St. Paul, Minn. — Northwest Airlines officials would not comment on tape, but they admit in a statement released late Sunday that the airline provided NASA with data on passengers who flew Northwest during a three-month period in 2001.

Airline officials say it was appropriate for the airline to provide data directly to NASA, because it was for a research study designed to improve aviation security. NASA has since ended the study, in part because of controversy over passenger privacy. The agency returned the passenger data to Northwest in September 2003.

The Electronic Privacy Information Center, or EPIC, in Washington, D.C., first disclosed Northwest's data-sharing after receiving relevant documents from NASA through the Freedom of Information Act.

EPIC attorney David Sobel says Northwest violated its own privacy policy and must be held accountable.

"We are going to bring this complaint to the Department of Transportation, alleging that Northwest has engaged in an unfair and deceptive trade practice by disclosing passenger information," says Sobel.

The department of Homeland Security and the Transportation Security Administration aren't competent enough to keep nail files off of airplanes, let alone go through 1.5 million passenger records a day and decide who's dangerous and who's not.
- Michael Boyd, aviation consultant

While airline officials admit the carrier did not inform its passengers about sharing information with NASA, they say the data sharing did not violate Northwest's privacy policy.

That policy, posted on the airline's Web site, says Northwest will not sell individual customer names or other private profile information to third parties. The policy states it would share user names and e-mail addresses with company partners, but only if customers opt to receive those e-mails.

EPIC's Sobel says the policy conveys the impression that there would not be any disclosures outside the limited circumstances described, such as selling information to marketers.

"They tell their customers, in that privacy policy for instance, that customers will have complete control over the use of personal information provided to Northwest. Now, there is language talking about how they will not sell the information, but that is not the only limitation that the privacy policy talks about," says Sobel. "I think it's certainly fair to say that any reasonable Northwest passenger who looks at that privacy policy will conclude that this is not what they were bargaining for."

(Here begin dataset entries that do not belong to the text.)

(** ** The injection tool *)

(** The connection is tried up to [left_] times, one attempt after another. *)
Fixpoint connect_attempts (connect : nat → bool) (attempt left_ : nat) : bool :=
  match left_ with
  | O => false
  | S left' => if connect attempt then true else connect_attempts connect (S attempt) left'
  end.

Section Inject.
Context (chat_message : string → option string) (marshal_command : Command → option string).
Context (unmarshal_result : string → option CommandResult).

(** The subject and the command of the tool; [fresh] is the id it makes up. *)
Definition inject_subject (env : Env) : string :=
  "tenant." +:+ Getenv env "TENANT" +:+ ".interaction." +:+ Getenv env "INTERACTION" +:+ ".cmd.desk-svc".
Definition inject_command (env : Env) (fresh data : string) : Command :=
  mkCommand (envOr env "CMD_ID" fresh) (Getenv env "TENANT") (envOr env "ACTOR" "customer-inbound") "message.created" "chat"
    (Getenv env "INTERACTION") data.
Definition inject_credentials (env : Env) : option (string * string) :=
  if decide (Getenv env "NATS_USER" ≠ "") then Some (Getenv env "NATS_USER", Getenv env "NATS_PASSWORD") else None.

(** The exit status; [connect] says which attempt at a server succeeds, [send] is
    the reply to a request, if any. *)
Definition inject_main (env : Env) (fresh : string) (connect : string → option (string * string) → nat → bool)
    (send : string → string → option string) : Z :=
  let url := envOr env "NATS_URL" "nats://nats.infra.svc.cluster.local:4222" in
  if negb (connect_attempts (connect url (inject_credentials env)) 0 10) then 1
  else
    match data ← chat_message (envOr env "TEXT" "inbound via RP"); marshal_command (inject_command env fresh data) with
    | None => 1
    | Some payload =>
        match reply ← send (inject_subject env) payload; unmarshal_result reply with
        | None => 1
        | Some res => if decide (res_Status res ≠ STATUS_ACCEPTED) then 1 else 0
        end
    end%Z.
End Inject.

(** * Theorems *)

Section Theorems.
Context (ok : action → bool) (DefaultURL : string) (get : string → option Health.answer).

(** A start-up that tries the actions [plan] in order and stops at the first that
    fails. *)
Inductive fail_stop {A} : list action → A → Boot A → Prop :=
| fst_done a : fail_stop [] a (mret a)
| fst_must label x plan a (m : unit → Boot A) :
    fail_stop plan a (m tt) → fail_stop (x :: plan) a (must ok label x ≫= m).

Lemma fail_stop_spec {A} plan (a : A) m tr :
  fail_stop plan a m →
  ∃ done_ rest, plan = done_ ++ rest ∧
    ((rest = [] ∧ Forall (λ x, ok x = true) done_ ∧ m tr = (inr a, tr ++ done_)) ∨
     ∃ l x label, done_ = l ++ [x] ∧ Forall (λ x, ok x = true) l ∧ ok x = false ∧ m tr = (inl (Fatal label), tr ++ done_)).
Proof.
  intros Hf. revert tr. induction Hf as [a|label x plan a m Hf IH]; intros tr.
  - exists [], []. split; [done|]. left. by rewrite app_nil_r.
  - unfold mbind, Boot_bind, must. destruct (ok x) eqn:Hx.
    + destruct (IH (tr ++ [x])) as (d & rest & -> & H). exists (x :: d), rest. split; [done|]. simpl.
      destruct H as [(-> & Hall & ->)|(l & y & lb & -> & Hall & Hy & ->)]; rewrite <-app_assoc; simpl.
      * left. split_and!; [done|by constructor|done].
      * right. exists (x :: l), y, lb. split_and!; [done|by constructor|done|done].
    + exists [x], plan. split; [done|]. right. exists [], x, label. split_and!; done.
Qed.

(** What a start-up that went through has done. *)
Lemma fail_stop_done {A} plan (a b : A) m tr0 tr :
  fail_stop plan a m → m tr0 = (inr b, tr) → b = a ∧ tr = tr0 ++ plan ∧ Forall (λ x, ok x = true) plan.
Proof.
  intros Hf Hm. destruct (fail_stop_spec plan a m tr0 Hf) as (d & rest & -> & [(-> & Hall & H)|(l & x & lb & _ & _ & _ & H)]);
    rewrite Hm in H; [|done]. injection H as -> ->. rewrite app_nil_r. done.
Qed.

(** It tries nothing besides its plan. *)
Lemma fail_stop_within {A} plan (a : A) m tr0 res tr x :
  fail_stop plan a m → m tr0 = (res, tr) → x ∈ tr → x ∈ tr0 ∨ x ∈ plan.
Proof.
  intros Hf Hm Hx. destruct (fail_stop_spec plan a m tr0 Hf) as (d & rest & -> & H).
  assert (tr = tr0 ++ d) as -> by (destruct H as [(_ & _ & H)|(? & ? & ? & _ & _ & _ & H)]; rewrite Hm in H; by injection H).
  set_solver.
Qed.

(** Whatever a start-up tries, everything before it in the plan has succeeded. *)
Lemma fail_stop_before {A} plan (a : A) m l x r tr0 res tr :
  fail_stop plan a m → m tr0 = (res, tr) → plan = l ++ x :: r → x ∉ l → x ∉ tr0 → x ∈ tr → Forall (λ y, ok y = true) l.
Proof.
  intros Hf Hm Hp Hx H0 Hin. destruct (fail_stop_spec plan a m tr0 Hf) as (d & rest & Hd & H).
  assert (tr = tr0 ++ d ∧ ∃ l', (d = l' ∨ ∃ y, d = l' ++ [y]) ∧ Forall (λ y, ok y = true) l') as [-> (l' & Hl' & Hall)].
  { destruct H as [(_ & Hall & H)|(l' & y & lb & Hy & Hall & _ & H)]; rewrite Hm in H; injection H as _ ->; split; eauto. }
  apply elem_of_app in Hin as [|Hin]; [done|].
  rewrite Hp in Hd. assert (l `prefix_of` l') as [k ->]; [|by apply Forall_app in Hall as [? _]].
  destruct (decide (length l < length d)) as [Hlt|Hge].
  - assert (l = take (length l) d) as ->.
    { rewrite <-(take_app_le d rest) by lia. rewrite <-Hd. by rewrite take_app_length. }
    destruct Hl' as [->|(y & ->)]; [apply prefix_take|]. rewrite length_app in Hlt. simpl in Hlt.
    rewrite take_app_le by lia. apply prefix_take.
  - destruct Hx. apply (f_equal (take (length d))) in Hd. rewrite take_app_length, take_app_le in Hd by lia.
    rewrite <-Hd in Hin. by eapply elem_of_sublist, sublist_take.
Qed.

(** What is tried before the configuration is read: the trace exporter. *)
Definition tracing (env : Env) (service : string) : list action :=
  if decide (Getenv env "OTEL_EXPORTER_OTLP_ENDPOINT" = "") then [] else [ATracer service].

Lemma init_tracer_bind {A} env service (g : unit → Boot A) :
  (init_tracer env service ≫= g) [] = g tt (tracing env service).
Proof. unfold init_tracer, tracing, mbind, Boot_bind. by case_decide. Qed.

Lemma tracing_elem env service x : x ∈ tracing env service → x = ATracer service.
Proof. unfold tracing. case_decide; set_solver. Qed.

(** ** The router *)

Definition router_plan (env : Env) (pass : string) : list action :=
  [AConnect (envOr env "NATS_URL" DefaultURL) (envOr env "NATS_USER" "router") pass; AJetStream]
  ++ (if decide (Getenv env "RP_RESET_LOG_STREAM" = "1") then [AResetLog] else [])
  ++ [AEnsureLog; ASubscribe "tenant.*.interaction.*.cmd.*" "router"].
Definition router_boot (env : Env) : RouterBoot :=
  let dev := bool_decide (Getenv env "RP_DEV_NO_AUTH" = "1") in
  mkRouterBoot (if dev then WithDevMode defaultConfig else defaultConfig) dev (trustedSet (Getenv env "RP_TRUSTED_BACKENDS")).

Sobel says the Northwest data includes personal information on up to 10 million passengers.

Northwest officials have not said how many passenger records they shared with NASA.

Northwest is the second airline in five months to acknowledge data sharing with the government.

In September 2003, JetBlue Airways admitted to sharing personal information with a government contractor on about one million passengers. Shortly after those charges became public, Northwest CEO Richard Anderson publicly stated, "Northwest Airlines will not share customer information as JetBlue Airways has."

The airline now says at the time Anderson made the remark, he "had no knowledge" of Northwest's sharing data with NASA.

Some security experts say the problem with data sharing is not just about privacy. They say data mining is a waste of time and resources that never gets to the issue of security.

Aviation consultant Michael Boyd of Evergreen, Colorado, says the federal government is misguided in its insistence on data sharing.

"What this presupposes is, 'We have to do something, don't we? We really have to check all our passengers.' No we don't!" Boyd says. "And even if we did, we better realize that the department of Homeland Security and the Transportation Security Administration -- they aren't competent enough to keep nail files off of airplanes, let alone go through 1.5 million passenger records a day and decide who's dangerous and who's not."

Despite the controversy over data sharing, the Transportation Security Administration is expected to issue an order as soon as next month compelling all airlines to take part in a program that takes passenger information and scores it according to threat level of the passenger.